We cannot change the laws (PRIIPs). But at Karmartha, we have the tools to contextualize them for you. Our approach aims to find providers who are fair to the customer despite the system.


For this purpose, we use—wherever sensible and necessary—specialized analysis software for a financial-mathematical expert opinion.


What We Can Do (Capability):

  • Simulation instead of Lump Sums: Our tools allow us to simulate contracts not just with smoothed average values, but with realistic scenarios over the entire term. This often unmasks hidden cost-eaters.

  • The Gross-Net Comparison: We have the ability to mathematically check: Is a commission-based policy or a fee-based tariff worthwhile? We do not rely on blanket statements ("Net tariffs are always better") but can calculate it individually if needed.

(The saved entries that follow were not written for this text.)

(* ===== verification/Probe.v ===== *)
(** * Reset probes of the quota windows (probe.go)

    After a quota window resets, the plugin checks that the upstream really
    opened a new window.  The legacy probe states live in the account. *)

From S2P Require Import Prelude Float64 Config Models.
#[local] Open Scope string_scope.
#[local] Open Scope list_scope.
#[local] Open Scope Z_scope.
#[local] Open Scope go_scope.

Definition resetProbeAfterResetDelay : Duration := 10 * Minute.
Definition resetProbeCloseThreshold : Duration := 3 * Minute.

(** [time.Duration(seconds) * time.Second] wraps around. *)
Definition secondsDuration (seconds : Z) : Duration := i64 (seconds * Second).

Definition probeWindowDuration (window : QuotaWindow) : option Duration :=
  match qw_LimitWindowSeconds window with
  | Some s =>
      if 0 <? s then Some (secondsDuration s)
      else if String.eqb (qw_Kind window) WindowFiveHour then Some (5 * Hour)
      else if String.eqb (qw_Kind window) WindowWeekly then Some (7 * 24 * Hour) else None
  | None =>
      if String.eqb (qw_Kind window) WindowFiveHour then Some (5 * Hour)
      else if String.eqb (qw_Kind window) WindowWeekly then Some (7 * 24 * Hour) else None
  end.

(** [-d] wraps around on the least duration. *)
Definition absDuration (d : Duration) : Duration := if d <? 0 then i64 (- d) else d.

Definition closeToWindowEnd (now : Time) (resetAt : Time) (duration : Duration) : bool :=
  absDuration (Sub resetAt (Add now duration)) <=? resetProbeCloseThreshold.

Definition firstObservationLazyWindow (now : Time) (window : QuotaWindow) : Duration * bool :=
  match qw_UsedPercent window with
  | None => (0, false)
  | Some used =>
      if negb (f_eq used f_zero) || IsZero (qw_ResetAt window) then (0, false)
      else
        match probeWindowDuration window with
        | None => (0, false)
        | Some duration =>
            if duration <=? 0 then (0, false)
            else (duration, closeToWindowEnd now (qw_ResetAt window) duration)
        end
  end.

Definition resetProbeCandidateWindows (quota : ParsedQuota) : list QuotaWindow :=
  option_list (pq_FiveHour quota) ++ option_list (pq_LongWindow quota).

Definition scheduleProbeFor (now : Time) (next : gmap WindowKind ResetProbeState) (window : QuotaWindow)
  : gmap WindowKind ResetProbeState :=
  match probeWindowDuration window with
  | None => next
  | Some duration =>
      if (duration <=? 0) || IsZero (qw_ResetAt window) || After (qw_ResetAt window) now then next
      else if match next !! qw_Kind window with
              | Some existing => Equal (rp_ResetAt existing) (qw_ResetAt window)
              | None => false
              end then next
      else <[qw_Kind window := {|
              rp_WindowKind := qw_Kind window; rp_WindowSeconds := Z.quot duration Second;
              rp_ResetAt := qw_ResetAt window; rp_NextCheckAt := Add (qw_ResetAt window) resetProbeAfterResetDelay;
              rp_LastProbeAt := zeroTime; rp_VerifiedAt := zeroTime; rp_Attempts := 0;
              rp_Status := ResetProbeStatusPending; rp_Error := "" |}]> next
  end.

Definition scheduleResetProbesFromPrevious (previous : AccountState) (current : gmap WindowKind ResetProbeState) (now : Time)
  : gmap WindowKind ResetProbeState :=
  foldl (scheduleProbeFor now) current (resetProbeCandidateWindows (a_Quota previous)).

Definition resetProbeDue (probe : ResetProbeState) (now : Time) : bool :=
  bool_decide (rp_Status probe = ResetProbeStatusPending) && negb (IsZero (rp_NextCheckAt probe))
  && negb (After (rp_NextCheckAt probe) now).

(** The result does not depend on the order of the iteration. *)
Definition resetProbeDueAny (probes : gmap WindowKind ResetProbeState) (now : Time) : bool :=
  existsb (fun '(_, probe) => resetProbeDue probe now) (map_to_list probes).

Definition matchingProbeWindow (quota : ParsedQuota) (probe : ResetProbeState) : option QuotaWindow :=
  List.find (fun window => negb (negb (String.eqb (rp_WindowKind probe) "")
                                 && negb (String.eqb (qw_Kind window) (rp_WindowKind probe))))
    (resetProbeCandidateWindows quota).

Definition markResetProbeConfirmedActive (probe : ResetProbeState) : ResetProbeState :=
  probe <| rp_Status := ResetProbeStatusConfirmedActive |> <| rp_Error := "" |>.

Definition markResetProbeVerified (probe : ResetProbeState) (now : Time) : ResetProbeState :=
  probe <| rp_Status := ResetProbeStatusVerified |> <| rp_LastProbeAt := now |> <| rp_VerifiedAt := now |>
        <| rp_Error := "" |>.

(** [err] is the text of the error, already redacted. *)
Definition markResetProbeRetry (probe : ResetProbeState) (now : Time) (err : option string) (cfg : Config)
  : ResetProbeState :=
  let probe := probe <| rp_LastProbeAt := now |> <| rp_Attempts := i64 (rp_Attempts probe + 1) |>
                     <| rp_Error := default "" err |> in
  let retryDelays := RefreshRetryDelays (NormalizeConfig cfg) in
  if bool_decide (retryDelays = []) || (Z.of_nat (length retryDelays) <? rp_Attempts probe)
  then probe <| rp_Status := ResetProbeStatusFailed |> <| rp_NextCheckAt := zeroTime |>
  else probe <| rp_Status := ResetProbeStatusPending |>
             <| rp_NextCheckAt := Add now (nth (Z.to_nat (rp_Attempts probe - 1)) retryDelays 0) |>.

Definition looksLikeLazyReset (now : Time) (window : QuotaWindow) (windowSeconds : Z) : bool :=
  if (windowSeconds <=? 0) || IsZero (qw_ResetAt window) then false
  else closeToWindowEnd now (qw_ResetAt window) (secondsDuration windowSeconds).

(** ** Properties *)

Lemma resetProbeDueAny_spec probes now :
  resetProbeDueAny probes now = true <-> exists kind probe, probes !! kind = Some probe /\ resetProbeDue probe now = true.
Proof.
  unfold resetProbeDueAny. rewrite existsb_exists. split.
  - intros ([kind probe] & Hin%list_elem_of_In%elem_of_map_to_list & Hd). eauto.
  - intros (kind & probe & Hin & Hd). exists (kind, probe). split; [|done]. by apply list_elem_of_In, elem_of_map_to_list.
Qed.

Lemma absDuration_bound d t : minInt64 < d <= maxInt64 -> (absDuration d <= t <-> - t <= d <= t).
Proof. intros H. unfold absDuration. destruct (Z.ltb_spec d 0); [rewrite i64_small by time_lia|]; lia. Qed.

(** The closeness test: unless the difference saturates at the least
    duration, a window counts as freshly opened exactly when its reset lies
    within three minutes of a full window from now. *)
Theorem close_to_window_end_iff (now resetAt : Time) (duration : Duration) :
  minInt64 < resetAt - (now + duration) ->
  closeToWindowEnd now resetAt duration = true
  <-> now + duration - resetProbeCloseThreshold <= resetAt <= now + duration + resetProbeCloseThreshold.
Proof.
  intros H. unfold closeToWindowEnd. rewrite Z.leb_le, absDuration_bound by time_lia.
  unfold resetProbeCloseThreshold. time_lia.
Qed.

Lemma close_to_window_end_iff_witness :
  closeToWindowEnd 0 (5 * Hour + Minute) (5 * Hour) = true
  <-> 0 + 5 * Hour - resetProbeCloseThreshold <= 5 * Hour + Minute <= 0 + 5 * Hour + resetProbeCloseThreshold.
Proof. apply close_to_window_end_iff. vm_compute. reflexivity. Defined.

(** At the least duration the negation wraps around: a window whose reset
    lies more than 292 years in the past passes the closeness test. *)
Theorem close_to_window_end_saturates (now resetAt : Time) (duration : Duration) :
  resetAt - (now + duration) <= minInt64 -> closeToWindowEnd now resetAt duration = true.
Proof.
  intros H. unfold closeToWindowEnd. replace (Sub resetAt (Add now duration)) with minInt64 by time_lia. reflexivity.
Qed.

Lemma close_to_window_end_saturates_witness :
  closeToWindowEnd 9223372036854775808 0 (5 * Hour) = true.
Proof. apply close_to_window_end_saturates. vm_compute. discriminate. Defined.

(** One failed probe after another, at the given times. *)
Definition retry_all (cfg : Config) (probe : ResetProbeState) (times : list Time) : ResetProbeState :=
  foldl (fun p t => markResetProbeRetry p t (Some "error") cfg) probe times.

Lemma markResetProbeRetry_fields probe now err cfg :
  let delays := RefreshRetryDelays (NormalizeConfig cfg) in
  let p := markResetProbeRetry probe now err cfg in
  0 <= rp_Attempts probe < maxInt64 ->
  rp_Attempts p = rp_Attempts probe + 1
  /\ (if rp_Attempts probe <? Z.of_nat (length delays)
      then rp_Status p = ResetProbeStatusPending
           /\ rp_NextCheckAt p = now + nth (Z.to_nat (rp_Attempts probe)) delays 0
      else rp_Status p = ResetProbeStatusFailed /\ rp_NextCheckAt p = zeroTime).
Proof.
  cbv zeta. intros H. unfold markResetProbeRetry. cbn [rp_Attempts set_field].
  rewrite i64_small by time_lia. set (delays := RefreshRetryDelays (NormalizeConfig cfg)).
  assert (bool_decide (delays = []) || (Z.of_nat (length delays) <? rp_Attempts probe + 1)
          = negb (rp_Attempts probe <? Z.of_nat (length delays))) as ->.
  { case_bool_decide as E; [|cbn [orb]; lia]. cbn [orb]. rewrite E. cbn [length]. symmetry.
    apply negb_true_iff, Z.ltb_ge. lia. }
  replace (Z.to_nat (rp_Attempts probe + 1 - 1)) with (Z.to_nat (rp_Attempts probe)) by (f_equal; lia).
  by destruct (rp_Attempts probe <? Z.of_nat (length delays)).
Qed.

Lemma retry_all_attempts cfg times probe :
  0 <= rp_Attempts probe -> rp_Attempts probe + Z.of_nat (length times) < maxInt64 ->
  rp_Attempts (retry_all cfg probe times) = rp_Attempts probe + Z.of_nat (length times).
Proof.
  unfold retry_all. revert probe. induction times as [|t times IH]; intros probe H0 Hm; simpl in *; [lia|].
  destruct (markResetProbeRetry_fields probe t (Some "error") cfg ltac:(time_lia)) as [Ha _]. rewrite IH; rewrite ?Ha; lia.
Qed.

(** A reset probe gives up exactly after its retries are used: with [n]
    configured delays, a fresh probe is still pending after each of [n]
    failures, with the next check one configured delay later, and the failure
    after them ends it without a further check. *)
Theorem reset_probe_retry_budget (cfg : Config) (probe : ResetProbeState) (times : list Time) (now : Time) :
  let delays := RefreshRetryDelays (NormalizeConfig cfg) in
  let p := retry_all cfg probe (times ++ [now]) in
  rp_Attempts probe = 0 -> Z.of_nat (length times) < maxInt64 - 1 ->
  (if Z.of_nat (length times) <? Z.of_nat (length delays)
   then rp_Status p = ResetProbeStatusPending /\ rp_NextCheckAt p = now + nth (length times) delays 0
   else rp_Status p = ResetProbeStatusFailed /\ rp_NextCheckAt p = zeroTime).
Proof.
  cbv zeta. intros H0 Hm. unfold retry_all. rewrite foldl_snoc. fold (retry_all cfg probe times).
  pose proof (retry_all_attempts cfg times probe ltac:(lia) ltac:(lia)) as Ha. rewrite H0, Z.add_0_l in Ha.
  destruct (markResetProbeRetry_fields (retry_all cfg probe times) now (Some "error") cfg) as [_ Hf].
  { rewrite Ha. time_lia. }
  cbv zeta in Hf. rewrite Ha in Hf. replace (Z.to_nat (Z.of_nat (length times))) with (length times) in Hf by lia. exact Hf.
Qed.

Lemma reset_probe_retry_budget_witness :
  let probe := mkResetProbe WindowFiveHour 18000 100 200 0 0 0 ResetProbeStatusPending "" in
  let p := retry_all DefaultConfig probe ([] ++ [300]) in
  rp_Status p = ResetProbeStatusPending
  /\ rp_NextCheckAt p = 300 + nth 0 (RefreshRetryDelays (NormalizeConfig DefaultConfig)) 0.
Proof.
  cbv zeta.
  refine (reset_probe_retry_budget DefaultConfig (mkResetProbe WindowFiveHour 18000 100 200 0 0 0 ResetProbeStatusPending "")
    [] 300 _ _).
  - reflexivity.
  - vm_compute. reflexivity.
Defined.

  • Tax Validation: As brokers, we are not allowed to provide tax advice. Therefore, for complex topics (e.g., payout phase, expatriation, corporate structures), we work with a network of tax advisors. Together, we can make statements that are sound not only mathematically but also under tax law.

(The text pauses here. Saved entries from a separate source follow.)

Lemma exhausted_keeps_marker id r reason : ~ clears s (MarkAccountTemporaryExhausted s id r reason) key a.
Proof. unfold MarkAccountTemporaryExhausted. branch; [by apply clears_same|]. by intros (_ & _ & _ & Hc)%clears_put. Qed.

Lemma exhaustedByIndex_keeps_marker i r reason : ~ clears s (MarkAccountTemporaryExhaustedByAuthIndex s i r reason) key a.
Proof.
  unfold MarkAccountTemporaryExhaustedByAuthIndex. branch; [by apply clears_same|].
  destruct (findByIndex s i) as [[k x]|]; [|by apply clears_same]. by intros (_ & _ & _ & Hc)%clears_put.
Qed.

(** A failure is recorded on the stored account, or on a new one. *)
Lemma target_keeps_marker id i k x y :
  failureTarget s id i = Some (k, x) -> a_TemporaryExhausted y = a_TemporaryExhausted x ->
  ~ clears s (putAccount s k y) key a.
Proof.
  intros Hf E Hc. pose proof Hc as (<- & Hst & _)%clears_put.
  rewrite (target_marked _ _ _ _ _ _ _ Hf eq_refl Hst) in E. by apply (clears_put_found s k a y k a).
Qed.

Lemma failures_keep_marker id i reason r now : ~ clears s (RecordAccountFailure s id i reason r now).1 key a.
Proof.
  unfold RecordAccountFailure. branch; [by apply clears_same|].
  destruct (failureTarget s id i) as [[k x]|] eqn:E; [|by apply clears_same].
  apply (target_keeps_marker _ _ _ _ _ E), failure_keeps_marker.
Qed.

Lemma refreshFailures_keep_marker id i kind m clock now : ~ clears s (RecordRefreshFailure s id i kind m clock now).1 key a.
Proof.
  unfold RecordRefreshFailure. cbv zeta. branch; [by apply clears_same|].
  destruct (failureTarget s id i) as [[k x]|] eqn:E; [|by apply clears_same].
  by apply (target_keeps_marker _ _ _ _ _ E).
Qed.

Lemma clearAuth_keeps_marker id : ~ clears s (ClearAccountAuthFailure s id).1 key a.
Proof.
  unfold ClearAccountAuthFailure. branch; [by apply clears_same|].
  destruct (findAccountLocked s id "") as [[k x]|] eqn:E; [|by apply clears_same]. branch; [by apply clears_same|].
  apply (clears_put_found s k x); [by apply (findAccount_stored s id "")|done].
Qed.

Lemma observe_clears id i q clock now :
  clears s (ObserveAccountQuota s id i q clock now).1 key a -> may_clear_marker a (OpObserveQuota id i q clock now).
Proof.
  unfold ObserveAccountQuota. branch; [by intros ?%clears_same|]. cbv zeta.
  destruct (findAccountLocked s id i) as [[k x]|] eqn:E; [|by intros ?%clears_same]. apply findAccount_stored in E.
  intros (<- & Ha & Hm & Hc)%clears_put. rewrite E in Ha. injection Ha as ->. rewrite reconcile_marker in Hc.
  rewrite observed_marker, Hm in Hc. by apply negb_false_iff in Hc.
Qed.

Lemma applySuccess_clears account v clock now :
  clears s (ApplyQuotaRefreshSuccessIfAdmissionCurrent s account v clock now).1 key a ->
  may_clear_marker a (OpApplySuccess account v clock now).
Proof.
  unfold ApplyQuotaRefreshSuccessIfAdmissionCurrent. cbv zeta. branch; [by intros ?%clears_same|].
  branch; [by intros ?%clears_same|]. intros (_ & _ & _ & Hc)%clears_put. rewrite success_keeps_marker, reconcile_marker in Hc.
  destruct (settle_fields (account <| a_Priority := admissionPriorityLocked s (a_AuthID account) |>)) as [S1 S2].
  rewrite S1, S2 in Hc. apply andb_false_iff in Hc as [Hc|Hc%negb_false_iff]; [by left|by right].
Qed.

Lemma stores_clear account v kind m clock now :
  (clears s (UpsertQuota s account) key a -> a_TemporaryExhausted account = false)
  /\ (clears s (ApplyQuotaRefreshFailureIfAdmissionCurrent s account v kind m clock now).1 key a -> a_TemporaryExhausted account = false).
Proof.
  split.
  - unfold UpsertQuota. cbv zeta. branch; [by intros ?%clears_same|]. intros (_ & _ & _ & Hc)%clears_put.
    by rewrite (proj1 (settle_fields account)) in Hc.
  - unfold ApplyQuotaRefreshFailureIfAdmissionCurrent. cbv zeta. branch; [by intros ?%clears_same|].
    branch; [by intros ?%clears_same|]. by intros (_ & _ & _ & Hc)%clears_put.
Qed.

Lemma journal_clears j : clears s (applyLegacyEffectJournal s j) key a -> may_clear_marker a (OpApplyJournal j).
Proof.
  intros (Ha & Hm & b & Hb & Hc). unfold applyLegacyEffectJournal in Hb. cbv zeta in Hb. cbn [st_accounts set_field] in Hb.
  apply journal_lookup in Hb as [Hb|Hb]; [apply Exists_exists; eauto|]. rewrite Ha in Hb. injection Hb as <-. by rewrite Hm in Hc.
Qed.

(** The operations that do not touch the accounts. *)
Lemma bookkeeping_accounts authID event message fields v n clock now :
  st_accounts (RecordCodexActivity s clock now) = st_accounts s
  /\ st_accounts (RecordAuthScanIfAdmissionCurrent s v n clock now).1 = st_accounts s
  /\ forall level, st_accounts (RecordLogIfAdmissionCurrent s authID v level event message fields clock now).1 = st_accounts s.
Proof.
  unfold RecordCodexActivity, RecordAuthScanIfAdmissionCurrent, RecordLogIfAdmissionCurrent. cbv zeta.
  split_and!; intros; by branch.
Qed.
End markers.

(** The temporary-exhaustion marker of an account survives every operation
    except a successful request, an operator's clearing, a quota reading that
    confirms a reset, and callers that store an account without the marker:
    in particular admissions, failures, scans, logs and configuration changes
    never clear it. *)
Theorem marker_cleared_only_with_evidence `{MapRange} (s : PluginState) (op : state_op) (key : string) (a b : AccountState) :
  st_accounts s !! key = Some a -> a_TemporaryExhausted a = true ->
  st_accounts (state_apply s op) !! key = Some b -> a_TemporaryExhausted b = false -> may_clear_marker a op.
Proof.
  intros Ha Hm Hb Hc. assert (clears s (state_apply s op) key a) as H' by (split_and!; eauto). clear b Ha Hm Hb Hc.
  destruct op; cbn [state_apply] in H'.
  all: try (exfalso; revert H'; by apply clears_same).
  all: try done.
  - by apply admission_keeps_marker in H'.
  - exact (proj1 (stores_clear s key a account 0 RefreshFailureNone "" 0 0) H').
  - by apply exhausted_keeps_marker in H'.
  - by apply exhaustedByIndex_keeps_marker in H'.
  - by apply failures_keep_marker in H'.
  - by apply clearAuth_keeps_marker in H'.
  - by apply (observe_clears s key).
  - by apply refreshFailures_keep_marker in H'.
  - exact (proj2 (stores_clear s key a account version kind message clock now) H').
  - by apply (applySuccess_clears s key).
  - exfalso. revert H'. apply clears_same, (bookkeeping_accounts s "" "" "" ∅ 0 0 clock now).
  - exfalso. revert H'. apply clears_same, (bookkeeping_accounts s "" "" "" ∅ version count clock now).
  - exfalso. revert H'. apply clears_same, (bookkeeping_accounts s authID event message fields version 0 clock now).
  - by apply (journal_clears s key).
Qed.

Important: Competence Beats Software An expert opinion or simulation is always only as good as the expert operating it. Software is patient. If an advisor is unable to read the insurance terms and conditions and recognize tax pitfalls, the result is worthless.


At Karmartha, understanding global biographies and complex terms and conditions is a craft, not a chore. We use our analysis tools where they offer you real added value – not as a show, but as a decision aid.



Sources & Further Links






Legal Notice regarding this Article


No Tax Advice: Tax aspects are presented in this article in a general manner only to raise awareness of risks (e.g., deferred taxation). Binding tax structuring or advice is provided exclusively through our cooperating tax advisors or your own tax representative.


Note on PRIIPs / Key Information Documents (KIDs): The criticism of the calculation methods under the PRIIPs Regulation reflects the professional discussion within financial science. The legally prescribed Key Information Documents are nevertheless mandatory. Our individual analyses supplement this mandatory information but cannot override legal frameworks or the internal calculations of the insurers. The scope of our analysis depends on the individual advisory mandate.